• [Source data]
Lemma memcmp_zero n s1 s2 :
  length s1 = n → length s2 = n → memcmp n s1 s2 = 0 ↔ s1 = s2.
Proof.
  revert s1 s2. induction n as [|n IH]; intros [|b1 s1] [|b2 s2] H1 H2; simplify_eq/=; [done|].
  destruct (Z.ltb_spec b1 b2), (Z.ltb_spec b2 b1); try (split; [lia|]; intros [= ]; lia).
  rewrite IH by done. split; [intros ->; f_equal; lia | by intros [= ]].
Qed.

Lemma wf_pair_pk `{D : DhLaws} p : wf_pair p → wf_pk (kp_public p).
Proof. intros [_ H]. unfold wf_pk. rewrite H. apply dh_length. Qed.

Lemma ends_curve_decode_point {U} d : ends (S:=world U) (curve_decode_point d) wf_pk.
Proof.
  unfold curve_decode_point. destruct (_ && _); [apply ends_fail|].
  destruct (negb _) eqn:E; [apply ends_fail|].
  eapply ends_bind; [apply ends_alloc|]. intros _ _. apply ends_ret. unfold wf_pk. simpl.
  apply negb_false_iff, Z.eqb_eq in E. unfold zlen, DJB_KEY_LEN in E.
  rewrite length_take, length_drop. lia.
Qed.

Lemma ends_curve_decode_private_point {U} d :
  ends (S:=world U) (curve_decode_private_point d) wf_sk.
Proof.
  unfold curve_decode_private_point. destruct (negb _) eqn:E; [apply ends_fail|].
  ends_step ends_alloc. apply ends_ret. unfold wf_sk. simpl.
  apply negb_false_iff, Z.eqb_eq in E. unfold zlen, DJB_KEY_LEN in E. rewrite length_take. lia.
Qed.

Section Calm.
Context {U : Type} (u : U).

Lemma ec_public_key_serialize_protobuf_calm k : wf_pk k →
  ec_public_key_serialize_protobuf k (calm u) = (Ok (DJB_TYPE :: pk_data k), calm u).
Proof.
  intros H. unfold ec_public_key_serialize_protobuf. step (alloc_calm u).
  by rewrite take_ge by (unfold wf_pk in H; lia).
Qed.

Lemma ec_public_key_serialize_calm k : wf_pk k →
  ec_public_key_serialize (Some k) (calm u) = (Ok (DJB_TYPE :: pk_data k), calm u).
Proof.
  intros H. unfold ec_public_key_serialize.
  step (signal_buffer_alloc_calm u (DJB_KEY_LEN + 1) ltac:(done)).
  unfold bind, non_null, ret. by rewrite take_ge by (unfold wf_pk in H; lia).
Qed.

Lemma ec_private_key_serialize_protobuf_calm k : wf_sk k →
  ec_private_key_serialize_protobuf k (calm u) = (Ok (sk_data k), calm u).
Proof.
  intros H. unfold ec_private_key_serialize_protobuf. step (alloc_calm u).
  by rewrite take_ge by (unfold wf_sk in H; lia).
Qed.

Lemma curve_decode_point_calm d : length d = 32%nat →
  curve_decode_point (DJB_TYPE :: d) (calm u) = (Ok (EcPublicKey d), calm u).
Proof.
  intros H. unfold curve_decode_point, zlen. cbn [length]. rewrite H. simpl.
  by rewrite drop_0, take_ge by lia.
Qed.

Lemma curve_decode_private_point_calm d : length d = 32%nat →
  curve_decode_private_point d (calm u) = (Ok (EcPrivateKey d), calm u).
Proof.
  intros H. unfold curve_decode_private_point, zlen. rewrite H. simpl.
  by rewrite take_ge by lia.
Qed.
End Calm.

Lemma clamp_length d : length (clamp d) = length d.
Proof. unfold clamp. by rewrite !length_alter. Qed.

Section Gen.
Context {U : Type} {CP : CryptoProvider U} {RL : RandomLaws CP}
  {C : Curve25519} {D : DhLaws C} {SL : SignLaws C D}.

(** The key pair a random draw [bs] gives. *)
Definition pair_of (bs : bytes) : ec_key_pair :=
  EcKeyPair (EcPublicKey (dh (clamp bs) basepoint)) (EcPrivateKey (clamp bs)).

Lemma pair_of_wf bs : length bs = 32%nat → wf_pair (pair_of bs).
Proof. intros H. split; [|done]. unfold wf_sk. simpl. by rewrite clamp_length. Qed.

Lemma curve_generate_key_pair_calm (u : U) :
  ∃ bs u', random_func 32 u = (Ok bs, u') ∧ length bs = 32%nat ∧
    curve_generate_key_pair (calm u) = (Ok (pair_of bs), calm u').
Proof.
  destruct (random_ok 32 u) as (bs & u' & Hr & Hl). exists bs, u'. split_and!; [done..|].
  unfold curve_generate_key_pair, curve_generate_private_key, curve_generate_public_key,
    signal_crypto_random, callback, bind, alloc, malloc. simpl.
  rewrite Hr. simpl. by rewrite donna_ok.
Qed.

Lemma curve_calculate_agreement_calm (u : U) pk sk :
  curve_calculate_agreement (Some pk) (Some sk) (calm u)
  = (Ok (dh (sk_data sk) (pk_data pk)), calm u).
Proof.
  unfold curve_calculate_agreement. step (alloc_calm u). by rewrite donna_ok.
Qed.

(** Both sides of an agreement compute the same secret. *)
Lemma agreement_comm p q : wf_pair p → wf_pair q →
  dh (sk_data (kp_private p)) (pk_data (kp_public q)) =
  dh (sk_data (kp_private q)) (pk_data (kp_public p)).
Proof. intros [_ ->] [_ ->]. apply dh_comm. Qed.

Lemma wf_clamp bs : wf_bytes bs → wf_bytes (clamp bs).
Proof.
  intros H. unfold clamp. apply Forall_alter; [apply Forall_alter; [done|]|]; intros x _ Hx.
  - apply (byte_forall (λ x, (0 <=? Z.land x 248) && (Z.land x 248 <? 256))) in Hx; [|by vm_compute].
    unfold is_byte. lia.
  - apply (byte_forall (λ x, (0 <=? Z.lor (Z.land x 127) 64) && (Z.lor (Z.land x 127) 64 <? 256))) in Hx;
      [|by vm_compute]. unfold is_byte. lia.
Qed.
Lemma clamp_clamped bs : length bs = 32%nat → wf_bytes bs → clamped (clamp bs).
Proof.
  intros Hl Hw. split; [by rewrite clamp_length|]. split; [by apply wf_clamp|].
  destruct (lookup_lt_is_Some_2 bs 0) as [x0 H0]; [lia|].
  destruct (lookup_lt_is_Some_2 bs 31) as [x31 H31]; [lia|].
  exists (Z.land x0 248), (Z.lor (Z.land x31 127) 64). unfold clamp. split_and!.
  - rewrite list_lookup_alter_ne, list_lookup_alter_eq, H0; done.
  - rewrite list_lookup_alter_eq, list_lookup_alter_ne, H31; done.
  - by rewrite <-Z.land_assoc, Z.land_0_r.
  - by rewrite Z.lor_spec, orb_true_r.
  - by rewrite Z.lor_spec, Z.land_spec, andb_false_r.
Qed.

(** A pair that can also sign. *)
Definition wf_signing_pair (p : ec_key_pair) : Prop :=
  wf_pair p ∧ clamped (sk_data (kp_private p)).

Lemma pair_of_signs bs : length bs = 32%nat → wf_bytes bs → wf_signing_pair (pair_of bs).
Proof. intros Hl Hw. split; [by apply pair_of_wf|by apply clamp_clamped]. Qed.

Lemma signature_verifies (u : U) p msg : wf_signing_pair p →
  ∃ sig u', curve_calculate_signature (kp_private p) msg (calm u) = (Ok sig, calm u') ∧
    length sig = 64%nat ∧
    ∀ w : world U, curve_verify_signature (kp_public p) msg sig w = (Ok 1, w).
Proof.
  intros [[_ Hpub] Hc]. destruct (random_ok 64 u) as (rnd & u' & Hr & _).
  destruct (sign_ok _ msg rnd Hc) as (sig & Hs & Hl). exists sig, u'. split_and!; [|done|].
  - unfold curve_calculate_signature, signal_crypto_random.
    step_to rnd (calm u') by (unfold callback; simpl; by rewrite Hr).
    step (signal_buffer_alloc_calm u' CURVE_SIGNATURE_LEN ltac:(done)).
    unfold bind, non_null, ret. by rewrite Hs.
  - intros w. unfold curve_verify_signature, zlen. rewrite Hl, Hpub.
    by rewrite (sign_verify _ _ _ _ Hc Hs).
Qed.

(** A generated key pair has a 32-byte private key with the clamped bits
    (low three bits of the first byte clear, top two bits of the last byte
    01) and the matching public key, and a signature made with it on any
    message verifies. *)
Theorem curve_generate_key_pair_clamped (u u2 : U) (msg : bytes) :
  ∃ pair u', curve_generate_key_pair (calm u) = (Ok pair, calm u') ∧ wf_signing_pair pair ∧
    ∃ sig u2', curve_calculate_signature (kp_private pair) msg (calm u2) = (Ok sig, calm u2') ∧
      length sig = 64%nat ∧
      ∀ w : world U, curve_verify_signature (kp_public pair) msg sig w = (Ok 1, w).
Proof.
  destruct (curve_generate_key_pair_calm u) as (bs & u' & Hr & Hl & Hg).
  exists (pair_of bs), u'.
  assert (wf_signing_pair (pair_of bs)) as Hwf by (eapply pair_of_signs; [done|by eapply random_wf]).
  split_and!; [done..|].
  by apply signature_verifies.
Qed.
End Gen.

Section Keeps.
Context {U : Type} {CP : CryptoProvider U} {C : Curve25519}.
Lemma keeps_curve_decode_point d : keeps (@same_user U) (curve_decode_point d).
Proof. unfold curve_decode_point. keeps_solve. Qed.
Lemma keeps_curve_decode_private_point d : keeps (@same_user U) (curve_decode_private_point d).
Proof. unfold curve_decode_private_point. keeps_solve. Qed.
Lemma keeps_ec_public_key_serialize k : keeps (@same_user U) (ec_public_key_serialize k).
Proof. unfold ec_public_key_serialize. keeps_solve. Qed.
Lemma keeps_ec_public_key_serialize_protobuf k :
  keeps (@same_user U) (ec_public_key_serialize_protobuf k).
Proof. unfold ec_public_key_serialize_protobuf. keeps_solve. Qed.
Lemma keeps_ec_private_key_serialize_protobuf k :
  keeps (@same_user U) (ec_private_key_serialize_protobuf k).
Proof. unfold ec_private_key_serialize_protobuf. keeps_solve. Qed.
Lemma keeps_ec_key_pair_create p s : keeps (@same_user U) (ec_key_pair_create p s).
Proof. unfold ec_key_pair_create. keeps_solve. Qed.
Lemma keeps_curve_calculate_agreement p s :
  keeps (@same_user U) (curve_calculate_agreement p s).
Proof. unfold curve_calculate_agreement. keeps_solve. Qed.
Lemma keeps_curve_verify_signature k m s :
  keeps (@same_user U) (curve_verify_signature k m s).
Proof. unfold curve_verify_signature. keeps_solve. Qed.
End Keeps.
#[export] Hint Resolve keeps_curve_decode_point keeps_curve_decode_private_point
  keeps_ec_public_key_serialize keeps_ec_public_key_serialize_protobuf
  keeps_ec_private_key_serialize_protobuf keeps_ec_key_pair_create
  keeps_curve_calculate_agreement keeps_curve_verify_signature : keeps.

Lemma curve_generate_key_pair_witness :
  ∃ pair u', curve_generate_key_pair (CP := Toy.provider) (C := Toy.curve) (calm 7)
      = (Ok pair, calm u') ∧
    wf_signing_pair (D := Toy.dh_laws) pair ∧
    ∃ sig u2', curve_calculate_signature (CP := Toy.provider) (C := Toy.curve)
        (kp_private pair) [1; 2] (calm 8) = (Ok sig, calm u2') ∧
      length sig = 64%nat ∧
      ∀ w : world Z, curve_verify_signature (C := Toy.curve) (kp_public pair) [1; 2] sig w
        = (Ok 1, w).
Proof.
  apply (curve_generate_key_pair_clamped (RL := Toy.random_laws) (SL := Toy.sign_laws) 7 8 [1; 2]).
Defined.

==

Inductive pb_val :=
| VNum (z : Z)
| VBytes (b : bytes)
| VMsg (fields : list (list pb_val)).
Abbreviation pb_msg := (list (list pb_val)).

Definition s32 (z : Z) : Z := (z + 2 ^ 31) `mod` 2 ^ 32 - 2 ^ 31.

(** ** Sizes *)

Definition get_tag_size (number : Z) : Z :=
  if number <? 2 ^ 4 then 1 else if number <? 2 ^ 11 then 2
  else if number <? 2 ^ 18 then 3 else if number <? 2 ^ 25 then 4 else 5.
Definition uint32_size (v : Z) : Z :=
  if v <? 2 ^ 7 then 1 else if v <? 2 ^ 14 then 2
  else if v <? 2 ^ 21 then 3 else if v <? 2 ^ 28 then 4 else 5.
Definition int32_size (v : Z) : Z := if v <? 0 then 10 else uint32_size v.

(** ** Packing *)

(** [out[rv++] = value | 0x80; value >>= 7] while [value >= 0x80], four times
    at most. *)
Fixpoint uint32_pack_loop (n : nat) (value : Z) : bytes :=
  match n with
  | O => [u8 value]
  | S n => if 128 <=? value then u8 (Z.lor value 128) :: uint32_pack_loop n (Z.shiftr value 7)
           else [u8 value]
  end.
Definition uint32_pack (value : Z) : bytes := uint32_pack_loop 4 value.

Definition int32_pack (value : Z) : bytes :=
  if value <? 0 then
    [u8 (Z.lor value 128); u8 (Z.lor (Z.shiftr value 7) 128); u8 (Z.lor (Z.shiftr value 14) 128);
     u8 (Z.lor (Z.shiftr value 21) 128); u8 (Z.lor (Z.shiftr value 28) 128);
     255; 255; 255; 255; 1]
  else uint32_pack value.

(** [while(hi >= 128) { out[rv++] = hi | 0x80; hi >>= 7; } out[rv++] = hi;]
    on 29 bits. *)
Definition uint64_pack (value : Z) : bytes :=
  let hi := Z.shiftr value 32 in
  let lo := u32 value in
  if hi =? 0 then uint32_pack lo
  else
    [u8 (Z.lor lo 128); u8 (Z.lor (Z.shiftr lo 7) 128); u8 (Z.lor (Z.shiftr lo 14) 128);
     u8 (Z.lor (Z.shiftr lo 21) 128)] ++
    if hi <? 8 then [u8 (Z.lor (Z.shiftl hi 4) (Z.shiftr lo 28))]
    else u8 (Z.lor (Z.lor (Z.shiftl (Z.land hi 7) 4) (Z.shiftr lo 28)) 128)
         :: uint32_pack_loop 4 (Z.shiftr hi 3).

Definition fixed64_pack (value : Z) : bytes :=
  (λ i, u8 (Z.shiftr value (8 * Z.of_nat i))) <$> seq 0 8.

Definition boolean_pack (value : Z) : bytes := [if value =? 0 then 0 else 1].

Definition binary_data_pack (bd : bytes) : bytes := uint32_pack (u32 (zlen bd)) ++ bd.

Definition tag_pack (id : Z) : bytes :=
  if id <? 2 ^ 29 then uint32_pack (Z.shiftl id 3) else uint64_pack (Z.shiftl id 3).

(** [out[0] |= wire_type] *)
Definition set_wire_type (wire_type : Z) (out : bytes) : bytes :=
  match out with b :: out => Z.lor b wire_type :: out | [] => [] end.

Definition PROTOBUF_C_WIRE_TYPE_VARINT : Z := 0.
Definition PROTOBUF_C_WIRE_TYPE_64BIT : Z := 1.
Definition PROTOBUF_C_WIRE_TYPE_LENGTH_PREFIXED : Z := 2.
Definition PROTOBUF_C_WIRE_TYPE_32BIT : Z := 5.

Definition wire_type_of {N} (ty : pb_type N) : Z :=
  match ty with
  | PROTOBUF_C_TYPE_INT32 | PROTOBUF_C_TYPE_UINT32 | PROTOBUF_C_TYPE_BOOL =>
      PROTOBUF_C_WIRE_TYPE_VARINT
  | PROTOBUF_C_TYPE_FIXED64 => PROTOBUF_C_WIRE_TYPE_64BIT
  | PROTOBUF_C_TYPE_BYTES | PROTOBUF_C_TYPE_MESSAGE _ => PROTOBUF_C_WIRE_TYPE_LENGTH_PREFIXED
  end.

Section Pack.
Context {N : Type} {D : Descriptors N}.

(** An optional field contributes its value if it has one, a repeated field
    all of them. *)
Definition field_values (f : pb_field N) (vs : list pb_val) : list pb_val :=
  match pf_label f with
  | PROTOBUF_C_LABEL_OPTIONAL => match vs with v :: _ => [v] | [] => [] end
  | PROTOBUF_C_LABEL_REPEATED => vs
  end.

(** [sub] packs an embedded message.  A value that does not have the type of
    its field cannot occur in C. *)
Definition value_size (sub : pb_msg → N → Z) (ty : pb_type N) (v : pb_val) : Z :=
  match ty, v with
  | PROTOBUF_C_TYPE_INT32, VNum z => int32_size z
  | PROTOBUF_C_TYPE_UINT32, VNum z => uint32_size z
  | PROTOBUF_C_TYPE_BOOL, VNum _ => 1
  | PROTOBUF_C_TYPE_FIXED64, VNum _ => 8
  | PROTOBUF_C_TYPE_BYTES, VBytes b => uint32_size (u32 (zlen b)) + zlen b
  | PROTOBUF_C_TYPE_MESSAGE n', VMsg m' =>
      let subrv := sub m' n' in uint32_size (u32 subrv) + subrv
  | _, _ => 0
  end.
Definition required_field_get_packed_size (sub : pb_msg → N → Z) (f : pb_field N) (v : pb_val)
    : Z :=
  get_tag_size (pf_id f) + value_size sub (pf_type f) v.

...

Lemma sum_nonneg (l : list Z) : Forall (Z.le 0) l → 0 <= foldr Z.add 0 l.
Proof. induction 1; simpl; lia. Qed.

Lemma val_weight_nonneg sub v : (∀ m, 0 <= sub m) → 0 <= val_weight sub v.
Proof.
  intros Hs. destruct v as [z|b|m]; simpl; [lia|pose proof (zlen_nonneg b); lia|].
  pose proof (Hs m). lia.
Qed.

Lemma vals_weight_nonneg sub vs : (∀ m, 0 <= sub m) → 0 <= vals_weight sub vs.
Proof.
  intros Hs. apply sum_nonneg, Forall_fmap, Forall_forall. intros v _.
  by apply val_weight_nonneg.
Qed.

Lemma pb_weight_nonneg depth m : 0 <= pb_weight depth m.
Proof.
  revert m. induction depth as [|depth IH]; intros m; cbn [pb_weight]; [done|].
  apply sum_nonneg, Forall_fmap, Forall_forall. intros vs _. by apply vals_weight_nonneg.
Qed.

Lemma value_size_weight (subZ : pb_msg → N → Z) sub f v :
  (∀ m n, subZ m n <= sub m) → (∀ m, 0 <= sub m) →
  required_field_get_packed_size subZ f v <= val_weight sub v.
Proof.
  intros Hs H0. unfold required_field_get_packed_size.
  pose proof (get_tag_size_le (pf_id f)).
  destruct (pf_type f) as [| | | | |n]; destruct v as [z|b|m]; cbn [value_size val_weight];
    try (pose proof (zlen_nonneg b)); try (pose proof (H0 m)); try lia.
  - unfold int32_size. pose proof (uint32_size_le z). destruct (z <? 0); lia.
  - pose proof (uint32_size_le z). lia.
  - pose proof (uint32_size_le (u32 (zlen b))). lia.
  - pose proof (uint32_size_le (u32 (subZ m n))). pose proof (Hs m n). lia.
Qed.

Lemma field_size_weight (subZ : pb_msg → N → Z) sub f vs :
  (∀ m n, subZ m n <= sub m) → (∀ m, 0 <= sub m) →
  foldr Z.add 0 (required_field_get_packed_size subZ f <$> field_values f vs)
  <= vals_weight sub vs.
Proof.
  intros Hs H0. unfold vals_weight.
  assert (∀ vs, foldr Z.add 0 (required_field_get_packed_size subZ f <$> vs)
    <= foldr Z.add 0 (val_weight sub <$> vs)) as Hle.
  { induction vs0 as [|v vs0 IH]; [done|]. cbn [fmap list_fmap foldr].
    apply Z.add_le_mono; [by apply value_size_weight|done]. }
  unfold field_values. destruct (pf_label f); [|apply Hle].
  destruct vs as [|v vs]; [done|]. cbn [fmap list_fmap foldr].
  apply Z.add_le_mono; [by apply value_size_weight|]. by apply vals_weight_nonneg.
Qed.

• [Work task] The required output is a copy of each line in the records where the string "number" occurs.

• [Solution for this task]
Definition get_tag_size (number : Z) : Z :=
  if number <? 2 ^ 4 then 1 else if number <? 2 ^ 11 then 2
  else if number <? 2 ^ 18 then 3 else if number <? 2 ^ 25 then 4 else 5.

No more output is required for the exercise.